### PROMPT
Set down, please, exactly the lines below that run from the line with "Definition endswith (s" to the line with "Definition AttributeError : ExcClass", both lines included.

============================================================

End Counting.




End GrantedToken.

Section RefusedToken.

Context `{PyRuntime}.
Variable env : environment.
Variable self : app_config.

(** The token endpoint answers every token request with the object [d],
    which reports an error. *)
Variable d : dict.
Hypothesis refusal :
  forall log, http env log (token_request self) = HttpJson (PDict d).
Hypothesis is_error : truthy (get d "errcode") = true.

Variable log0 : list request.


Ltac at_task i j Hi :=
  rewrite nth_error_set_nth;
  destruct (Nat.eqb_spec i j) as [<- | _]; [rewrite Hi |].

Ltac counts tasks i old p Hi :=
  pose proof (count_set_nth is_fetching tasks i old p Hi);
  pose proof (count_set_nth is_done tasks i old p Hi).




End RefusedToken.

Lemma done_count_all `{PyRuntime} (sys : system) :
  all_done sys -> done_count sys = length (pcs sys).
Proof.
  unfold all_done, done_count.
  induction (pcs sys) as [| p r IH]; cbn; [reflexivity |].
  destruct (is_done p); cbn; [| discriminate].
  intros Hr. rewrite (IH Hr). reflexivity.
Qed.



End ConcurrentFacts.

(** ** Recipient and mention lists, read back *)

Module TokenFacts.
Import PyStr StrFacts ListFacts MergeFacts.
Local Open Scope list_scope.

Lemma strip_trimmed (t : string) : trimmed_token t -> strip t = t.
Proof.
  intros (_ & _ & Hl & Hr). unfold strip. rewrite Hl. exact Hr.
Qed.

Lemma map_strip_trimmed (ts : list string) :
  Forall trimmed_token ts -> map strip ts = ts.
Proof.
  induction 1 as [| t r Ht _ IH]; cbn; [reflexivity |].
  rewrite (strip_trimmed t Ht), IH. reflexivity.
Qed.

Lemma filter_nonempty_trimmed (ts : list string) :
  Forall trimmed_token ts -> filter nonempty ts = ts.
Proof.
  intros Hall. apply filter_all. intros t Ht.
  rewrite Forall_forall in Hall. exact (proj1 (Hall t Ht)).
Qed.

Lemma trimmed_whole (ts : list string) :
  Forall trimmed_token ts -> Forall (fun t => split t = [t]) ts.
Proof.
  intros Hall. eapply Forall_impl; [| exact Hall].
  intros t (_ & Hs & _). exact Hs.
Qed.

(** The tokens of a joined list of tokens are the list. *)
Lemma tokens_join (ts : list string) :
  Forall trimmed_token ts -> tokens (join ts) = ts.
Proof.
  intros Hall. unfold tokens.
  destruct ts as [| t r]; [reflexivity |].
  rewrite split_join by (discriminate || exact (trimmed_whole _ Hall)).
  rewrite (map_strip_trimmed _ Hall). exact (filter_nonempty_trimmed _ Hall).
Qed.

Lemma first_seen_In (x : string) (l : list string) :
  In x l -> In x (first_seen l).
Proof.
  induction l as [| y r IH]; cbn; [tauto |].
  intros [-> | Hin]; [left; reflexivity |].
  destruct (String.eqb_spec y x) as [-> | Hne]; [left; reflexivity |].
  right. apply filter_In. split; [exact (IH Hin) |].
  destruct (String.eqb_spec y x); [contradiction | reflexivity].
Qed.
(** * diskface: exclusion matching, scan, selection and removal

    A shallow embedding of the core of [src/diskface.py] (and, where the
    variants drift, of [src/diskface/_diskface.py]), together with the
    properties its specification states about it; then of the
    configuration and the commands of [src/diskface.py] and of the scan
    of [src/diskspace.py], with further properties of the code.

    Python values are modelled as follows: [str] is [string], read as
    ASCII text (a character above 127 stands for itself and is neither a
    letter, a digit nor a space); [int] is [Z], [List[...]] is [list],
    [Set[str]] is [gset string], [Dict[str,int]] is [gmap string Z]. *)

From Stdlib Require Import ZArith String Ascii List Bool Lia Sorted Permutation.
From stdpp Require Import base list strings gmap sorting.

Local Open Scope string_scope.
Local Open Scope list_scope.
Local Open Scope Z_scope.

(** ** Python builtins used by the program *)

Module Py.

(** [c.lower()] on one ASCII character. *)
Definition lower_char (c : ascii) : ascii :=
  let n := nat_of_ascii c in
  if (Nat.leb 65 n && Nat.leb n 90)%bool then ascii_of_nat (n + 32) else c.

(** [s.lower()] *)
Fixpoint lower (s : string) : string :=
  match s with
  | EmptyString => EmptyString
  | String c s' => String (lower_char c) (lower s')
  end.

(** [s.startswith(p)] *)
Fixpoint startswith (p s : string) : bool :=
  match p, s with
  | EmptyString, _ => true
  | String a p', String b s' => Ascii.eqb a b && startswith p' s'
  | String _ _, EmptyString => false
  end.

(** [c in s] for a single character [c]. *)
Fixpoint contains_char (c : ascii) (s : string) : bool :=
  match s with
  | EmptyString => false
  | String a s' => Ascii.eqb a c || contains_char c s'
  end.

(** [s.split(sep)] for a one-character separator: empty pieces are kept,
    and the result is never the empty list. *)
Fixpoint split (sep : ascii) (s : string) : list string :=
  match s with
  | EmptyString => [EmptyString]
  | String c s' =>
      if Ascii.eqb c sep then EmptyString :: split sep s'
      else match split sep s' with
           | h :: t => String c h :: t
           | [] => [String c EmptyString]
           end
  end.

(** [sep.join(parts)] *)
Fixpoint join (sep : string) (parts : list string) : string :=
  match parts with
  | [] => EmptyString
  | [p] => p
  | p :: rest => p +:+ sep +:+ join sep rest
  end.

(** [s.split(sep, 1)] when [sep in s]: the text before and after the
    first occurrence. *)
Fixpoint split_first (sep : ascii) (s : string) : string * string :=
  match s with
  | EmptyString => (EmptyString, EmptyString)
  | String c s' =>
      if Ascii.eqb c sep then (EmptyString, s')
      else let '(a, b) := split_first sep s' in (String c a, b)
  end.

(** [s.replace(a, b)] for single characters. *)
Fixpoint replace_char (a b : ascii) (s : string) : string :=
  match s with
  | EmptyString => EmptyString
  | String c s' => String (if Ascii.eqb c a then b else c) (replace_char a b s')
  end.

(** ASCII characters for which [str.isspace] holds. *)
Definition isspace (c : ascii) : bool :=
  let n := nat_of_ascii c in
  ((Nat.leb 9 n && Nat.leb n 13) || (Nat.leb 28 n && Nat.leb n 32))%bool.

(** [s.split()] with no argument: maximal runs of non-whitespace.
    [cur] is the word being read, if any. *)
Fixpoint split_ws_aux (cur : option string) (s : string) : list string :=
  match s with
  | EmptyString => match cur with Some w => [w] | None => [] end
  | String c s' =>
      if isspace c then
        match cur with
        | Some w => w :: split_ws_aux None s'
        | None => split_ws_aux None s'
        end
      else
        split_ws_aux (Some (match cur with Some w => w +:+ String c "" | None => String c "" end)) s'
  end.

Definition split_ws (s : string) : list string := split_ws_aux None s.

Definition digit_val (c : ascii) : option Z :=
  let n := nat_of_ascii c in
  if (Nat.leb 48 n && Nat.leb n 57)%bool then Some (Z.of_nat (n - 48)) else None.

(** Digits of an [int(...)] literal after the sign: decimal digits, with
    single underscores allowed between two digits.  [acc] is the value
    read so far and [prev] tells whether the previous character was a
    digit. *)
Fixpoint int_digits (acc : Z) (prev : bool) (s : string) : option Z :=
  match s with
  | EmptyString => if prev then Some acc else None
  | String c s' =>
      match digit_val c with
      | Some d => int_digits (10 * acc + d) true s'
      | None =>
          if (Ascii.eqb c "_" && prev)%bool then int_digits acc false s'
          else None
      end
  end.

(** The literal of [int(s)]: an optional sign, then the digits. *)
Definition int_literal (s : string) : option Z :=
  match s with
  | String "+" s' => int_digits 0 false s'
  | String "-" s' => Z.opp <$> int_digits 0 false s'
  | _ => int_digits 0 false s
  end.

(** The number of decimal digits in [s], leading zeros included. *)
Fixpoint count_digits (s : string) : Z :=
  match s with
  | EmptyString => 0
  | String c s' =>
      match digit_val c with
      | Some _ => 1 + count_digits s'
      | None => count_digits s'
      end
  end.

(** [sys.get_int_max_str_digits()]: the default of CPython 3.11 (and of
    the security releases of 3.7 to 3.10), which the program never
    changes. *)
Definition int_max_str_digits : Z := 4300.

(** [int(s)] for a string without surrounding whitespace; [None] stands
    for [ValueError], which is also what a literal of more than
    [int_max_str_digits] digits raises. *)
Definition int (s : string) : option Z :=
  if int_max_str_digits <? count_digits s then None else int_literal s.

(** [list(range(a, b + 1))] *)
Definition range_incl (a b : Z) : list Z :=
  map (fun i => a + Z.of_nat i) (seq 0 (Z.to_nat (b + 1 - a))).

(** [sorted(l, key=key, reverse=reverse)].  Python guarantees a stable
    sort, also when [reverse] is set; an element is inserted in front of
    the first element that must come strictly after it. *)
Section Sorted.
Context {A : Type} (key : A -> Z) (reverse : bool).

Definition comes_before (x y : A) : bool :=
  if reverse then key y <? key x else key x <? key y.

Fixpoint insert (x : A) (l : list A) : list A :=
  match l with
  | [] => [x]
  | y :: l' => if comes_before y x then y :: insert x l' else x :: l
  end.

Definition sorted (l : list A) : list A := foldr insert [] l.
End Sorted.

(** [l[:n]]: a negative [n] counts from the end. *)
Definition slice_to {A : Type} (n : Z) (l : list A) : list A :=
  if 0 <=? n then take (Z.to_nat n) l
  else take (length l - Z.to_nat (- n)) l.
(** X21, witness: [TestExpandingEvaluator]. *)
Lemma expansion_decider_names_principal_witness :
  Response.Decider (fst (Expanding_Evaluate invoiceEvaluator reqInvoice))
  = Some "principal_expansion:roles/analyst"
  /\ exists ps p,
       resolver invoiceEvaluator (Request.Principal reqInvoice) = (ps, None)
       /\ p ∈ ps
       /\ "principal_expansion:roles/analyst" = "principal_expansion:" +:+ p
       /\ snd (baseEvaluator invoiceEvaluator (withPrincipal reqInvoice p)) = None
       /\ is_Some (Response.Decider
                     (fst (baseEvaluator invoiceEvaluator
                             (withPrincipal reqInvoice p))))
       /\ Response.Effect
            (fst (baseEvaluator invoiceEvaluator (withPrincipal reqInvoice p)))
          = Response.Effect (fst (Expanding_Evaluate invoiceEvaluator reqInvoice)).
Proof.
  assert (Response.Decider (fst (Expanding_Evaluate invoiceEvaluator reqInvoice))
          = Some "principal_expansion:roles/analyst") as Hd
    by (vm_compute; reflexivity).
  split; [exact Hd |].
  exact (expansion_decider_names_principal invoiceEvaluator reqInvoice _ Hd).
Defined.

(** X24, witness: a request made for a role. *)
Lemma expansion_of_unmapped_principal_witness :
  (String.prefix "users/" (Request.Principal reqAnalyst) = false
   \/ roleMappings markMapping !! Request.Principal reqAnalyst = None)
  /\ Expanding_calls
       (NewExpandingEvaluator invoiceBase (ResolvePrincipals markMapping))
       reqAnalyst = [reqAnalyst]
  /\ Expanding_Evaluate
       (NewExpandingEvaluator invoiceBase (ResolvePrincipals markMapping))
       reqAnalyst
     = (expansionDenied "roles/analyst", None).
Proof.
  assert (String.prefix "users/" (Request.Principal reqAnalyst) = false
          \/ roleMappings markMapping !! Request.Principal reqAnalyst = None)
    as Hun by (left; reflexivity).
  split; [exact Hun |].
  destruct (expansion_of_unmapped_principal markMapping invoiceBase reqAnalyst
              Hun) as [Hcalls Hres].
  split; [exact Hcalls |]. rewrite Hres. vm_compute. reflexivity.
Defined.

(** X29, witness: an endpoint that cannot be reached. *)
Lemma authorize_fails_closed_witness :
  snd (Authorize RemoteModel.unreachable reqInvoice) = Some "connection refused"
  /\ Response_Allowed (fst (Authorize RemoteModel.unreachable reqInvoice)) = false
  /\ Response.Effect (fst (Authorize RemoteModel.unreachable reqInvoice))
     = EffectDeny.
Proof.
  assert (snd (Authorize RemoteModel.unreachable reqInvoice)
          = Some "connection refused") as He by (vm_compute; reflexivity).
  split; [exact He |].
  destruct (authorize_fails_closed (H := RemoteModel.world)
              RemoteModel.unreachable reqInvoice _ He) as (Ha & _ & _ & Hdeny).
  split; [exact Ha | by apply Hdeny].
Defined.

End MoreExamples.
(** * notifier: the caching and notification-computation layer

    A shallow embedding of
      - [notifier/database/drivers/base.py]: [try_cache] and the SQL file
        cache of [DatabaseWithSqlFileCache];
      - [notifier/database.py]: [SqliteDriver.get_new_posts_for_user];
      - [notifier/tasks.py]: the four scheduled tasks;
      - [notifier/types.py]: the records the above exchange.

    Python calls that may raise and that touch outside state are computations
    of the monad [Py.M]: a function of the state that yields an outcome (a
    value or a raised exception) together with the new state. *)

From Stdlib Require Import ZArith List Bool Ascii String Lia.
From stdpp Require Import base option list gmap strings.

Local Open Scope string_scope.
Local Open Scope list_scope.
Local Open Scope Z_scope.

(** ** Python calls: outcomes, exceptions, the state-and-exception monad *)

Module Py.

(** An exception class, by its name and the names of its proper ancestors
    (its method resolution order without itself). *)
Record ExcClass := mkClass { cls_name : string; cls_bases : list string }.

(** An exception object: its class and its message ([str(error)]). *)
Record Exc := mkExc { exc_class : ExcClass; exc_msg : string }.

(** [issubclass(c, d)]: [d] is [c] or one of its ancestors. *)
Definition issubclass (c d : ExcClass) : bool :=
  bool_decide (cls_name c = cls_name d)
  || bool_decide (cls_name d ∈ cls_bases c).

(** [isinstance(e, classes)] for a tuple of classes: the test of an
    [except classes] clause. *)
Definition isinstance (e : Exc) (classes : list ExcClass) : bool :=
  existsb (issubclass (exc_class e)) classes.

Definition Exception : ExcClass := mkClass "Exception" ["BaseException"].

Definition ValueError : ExcClass :=
  mkClass "ValueError" ["Exception"; "BaseException"].

Definition StopIteration : ExcClass :=
  mkClass "StopIteration" ["Exception"; "BaseException"].

Definition FileNotFoundError : ExcClass :=
  mkClass "FileNotFoundError" ["OSError"; "Exception"; "BaseException"].

(** How a call ends. *)
Inductive outcome (A : Type) : Type :=
| Returned (a : A)
| Raised (e : Exc).
Arguments Returned {A} a.
Arguments Raised {A} e.

(** A computation over a state of type [S]. *)
Definition M (S A : Type) : Type := S → outcome A * S.

#[global] Instance M_ret {S} : MRet (M S) := λ A a s, (Returned a, s).

#[global] Instance M_bind {S} : MBind (M S) := λ A B k m s,
  match m s with
  | (Returned a, s') => k a s'
  | (Raised e, s') => (Raised e, s')
  end.

#[global] Instance M_throw {S} : MThrow Exc (M S) := λ A e s, (Raised e, s).

(** [try: body except classes as error: handler(error)]: an exception of the
    body that is an instance of one of [classes] runs the handler in the state
    the body left; any other exception goes on to the caller. *)
Definition try_except {S A} (body : M S A) (classes : list ExcClass)
    (handler : Exc → M S A) : M S A := λ s,
  match body s with
  | (Returned a, s') => (Returned a, s')
  | (Raised e, s') =>
      if isinstance e classes then handler e s' else (Raised e, s')
  end.

(** A state that records what a run does: the world the callables act on and
    the events so far, oldest first. *)
Record run (W Ev : Type) := mkRun { world : W; trace : list Ev }.
Arguments mkRun {W Ev} world trace.
Arguments world {W Ev} r.
Arguments trace {W Ev} r.

Definition log {W Ev} (ev : Ev) : M (run W Ev) () := λ r,
  (Returned (), mkRun (world r) (trace r ++ [ev])).

(** Calling something that acts on the world only. *)
Definition on_world {W Ev A} (f : W → outcome A * W) : M (run W Ev) A := λ r,
  let '(o, w') := f (world r) in (o, mkRun w' (trace r)).

(** [s.split(sep)] for a separator of one character. *)
Fixpoint split (sep : Ascii.ascii) (s : string) : list string :=
  match s with
  | EmptyString => [EmptyString]
  | String a rest =>
      if Ascii.eqb a sep then EmptyString :: split sep rest
      else match split sep rest with
           | piece :: pieces => String a piece :: pieces
           | [] => [String a EmptyString]
           end
  end.

(** [s.endswith(suffix)]. *)
Definition endswith (s suffix : string) : bool :=
  let n := String.length s in
  let k := String.length suffix in
  (k <=? n)%nat && String.eqb (String.substring (n - k) k s) suffix.

End Py.

Import Py.

(** ** [try_cache] (notifier/database/drivers/base.py) *)

Module TryCache.

(** What a run of [try_cache] does that can be seen from outside. *)
Inductive event (V : Type) : Type :=
| EvGet
| EvStore (v : V)
| EvPrint (line : string).
Arguments EvGet {V}.
Arguments EvStore {V} v.
Arguments EvPrint {V} line.

Definition AttributeError : ExcClass :=
  mkClass "AttributeError" ["Exception"; "BaseException"].

(** The arguments the store callable has been invoked with, oldest first. *)
Definition store_calls {V} (t : list (event V)) : list V :=
  omap (λ ev, match ev with EvStore v => Some v | _ => None end) t.

Section try_cache.

(** [T] is the type of the values other than [None] that [get] can return,
    so that a Python value is an [option T]; [!=] on them is decidable
    equality. [W] is everything the two callables act on, the remote source
    and the cache alike. *)
Context {W T : Type} `{EqDecision T}.

(** The two callables, and the [__name__] of [get]: a function has one, a
    [functools.partial] or an object with [__call__] has none. *)
Variable get : W → outcome (option T) * W.
Variable get_name : option string.
Variable store : option T → W → outcome () * W.

Definition call_get : M (run W (event (option T))) (option T) :=
  log EvGet;; on_world get.

Definition call_store (v : option T) : M (run W (event (option T))) () :=
  log (EvStore v);; on_world (store v).

Definition print (line : string) : M (run W (event (option T))) () :=
  log (EvPrint line).

(** [get.__name__] *)
Definition get_dunder_name : M (run W (event (option T))) string :=
  match get_name with
  | Some name => mret name
  | None => mthrow (mkExc AttributeError "__name__")
  end.

Definition try_cache (do_not_store : option T)
    (catch : option (list ExcClass)) : M (run W (event (option T))) () :=
  let catch := match catch with None => [] | Some classes => classes end in
  let value := do_not_store in
  value ← try_except call_get catch (λ error,
             name ← get_dunder_name;
             print (name +:+ " failed; will use value from cache");;
             print ("Failure: " +:+ exc_msg error);;
             mret value);
  if bool_decide (value ≠ do_not_store) then call_store value
  else mret ().

End try_cache.

(** The defaults of the keyword arguments [do_not_store] and [catch]. *)
Definition default_do_not_store {T} : option T := None.

Definition default_catch : option (list ExcClass) := None.

End TryCache.

(** ** [DatabaseWithSqlFileCache] (notifier/database/drivers/base.py) *)

Module SqlFileCache.

(** An entry of [query_cache]: the dict with keys ["script"] and ["query"]. *)
Record QueryDefinition := mkQuery { script : bool; query : string }.

#[global] Instance QueryDefinition_eq_dec : EqDecision QueryDefinition.
Proof. solve_decision. Defined.

(** [builtin_queries_dir]: the text files of the directory, each with its
    name (the last component of its path) and contents, in the order
    [iterdir] yields them. *)
Definition directory : Type := list (string * string).

Inductive fs_access : Type :=
| Iterdir
| OpenRead (name : string).

(** The driver object, the directory it reads, and the accesses made to that
    directory so far. *)
Record state := mkState {
  queries_dir : directory;
  query_cache : gmap string QueryDefinition;
  fs_log : list fs_access
}.

Definition set_cache (c : gmap string QueryDefinition) (st : state) : state :=
  mkState (queries_dir st) c (fs_log st).

Definition accessed (a : fs_access) (st : state) : state :=
  mkState (queries_dir st) (query_cache st) (fs_log st ++ [a]).

(** Someone edits the directory between two calls. *)
Definition edit_dir (d : directory) (st : state) : state :=
  mkState d (query_cache st) (fs_log st).

Definition iterdir : M state directory := λ st,
  (Returned (queries_dir st), accessed Iterdir st).

(** [next(generator)]: the first element, or [StopIteration]. *)
Definition next {A} (l : list A) : M state A :=
  match l with
  | a :: _ => mret a
  | [] => mthrow (mkExc StopIteration "")
  end.

(** [path.name.split(".")[0]] *)
Definition stem (name : string) : string :=
  hd EmptyString (split "."%char name).

(** [with path.open() as file: file.read()], the path given by its name. *)
Definition read_text (name : string) : M state string := λ st,
  match List.find (λ f, String.eqb (fst f) name) (queries_dir st) with
  | Some f => (Returned (snd f), accessed (OpenRead name) st)
  | None =>
      (Raised (mkExc FileNotFoundError name), accessed (OpenRead name) st)
  end.

Definition clear_query_file_cache : M state () := λ st,
  (Returned (), set_cache ∅ st).

(** [self.query_cache[query_name] = definition] *)
Definition setitem_query_cache (query_name : string)
    (definition : QueryDefinition) : M state () := λ st,
  (Returned (), set_cache (<[query_name := definition]> (query_cache st)) st).

Definition read_query_file (query_name : string) : M state () :=
  query_path ← try_except
    (paths ← iterdir;
     next (List.filter (λ path, String.eqb (stem path) query_name)
                       (List.map fst paths)))
    [StopIteration]
    (λ stop,
       mthrow (mkExc ValueError
                 ("Query " +:+ query_name +:+ " does not exist")));
  query ← read_text query_path;
  setitem_query_cache query_name
    (mkQuery (endswith query_path ".script.sql") query).

Definition cache_named_query (query_name : string) : M state () := λ st,
  if bool_decide (query_name ∉ dom (query_cache st))
  then read_query_file query_name st
  else (Returned (), st).

(** [__init__] *)
Definition init (d : directory) : state := mkState d ∅ [].

(** The file that the scan of [read_query_file] selects: the first one, in
    the order of [iterdir], whose name up to its first dot is the query
    name. *)
Definition first_match (query_name : string) (d : directory)
    : option (string * string) :=
  List.find (λ f, String.eqb (stem (fst f)) query_name) d.

(** What can happen to a driver between two calls: a query is requested, the
    directory is edited from outside, the cache is cleared. *)
Inductive action : Type :=
| ActCacheNamedQuery (query_name : string)
| ActEditDir (d : directory)
| ActClear.

#[global] Instance action_eq_dec : EqDecision action.
Proof. solve_decision. Defined.

Definition act (a : action) : M state () :=
  match a with
  | ActCacheNamedQuery query_name => cache_named_query query_name
  | ActEditDir d => λ st, (Returned (), edit_dir d st)
  | ActClear => clear_query_file_cache
  end.

(** The state after a sequence of actions; a call that raises leaves the
    driver as it is at that point, and the next action goes on from there. *)
Definition acts (l : list action) (st : state) : state :=
  fold_left (λ st a, snd (act a st)) l st.

End SqlFileCache.

(** ** The records of notifier/types.py that the database layer exchanges *)

Module Types.

(** [SubscriptionCardinality]: [Literal[-1]] or [Literal[1]]. *)
Inductive SubscriptionCardinality : Type :=
| Minus1
| Plus1.

#[global] Instance SubscriptionCardinality_eq_dec :
  EqDecision SubscriptionCardinality.
Proof. solve_decision. Defined.

(** [Subscription]; the fields are [thread_id], [post_id] and [sub]. *)
Record Subscription := mkSubscription {
  sub_thread_id : string;
  sub_post_id : option string;
  sub : SubscriptionCardinality
}.

Inductive DeliveryMethod : Type :=
| Pm
| Email.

============================================================

### WORKED SOLUTION
Definition endswith (s suffix : string) : bool :=
  let n := String.length s in
  let k := String.length suffix in
  (k <=? n)%nat && String.eqb (String.substring (n - k) k s) suffix.

End Py.

Import Py.

(** ** [try_cache] (notifier/database/drivers/base.py) *)

Module TryCache.

(** What a run of [try_cache] does that can be seen from outside. *)
Inductive event (V : Type) : Type :=
| EvGet
| EvStore (v : V)
| EvPrint (line : string).
Arguments EvGet {V}.
Arguments EvStore {V} v.
Arguments EvPrint {V} line.

Definition AttributeError : ExcClass :=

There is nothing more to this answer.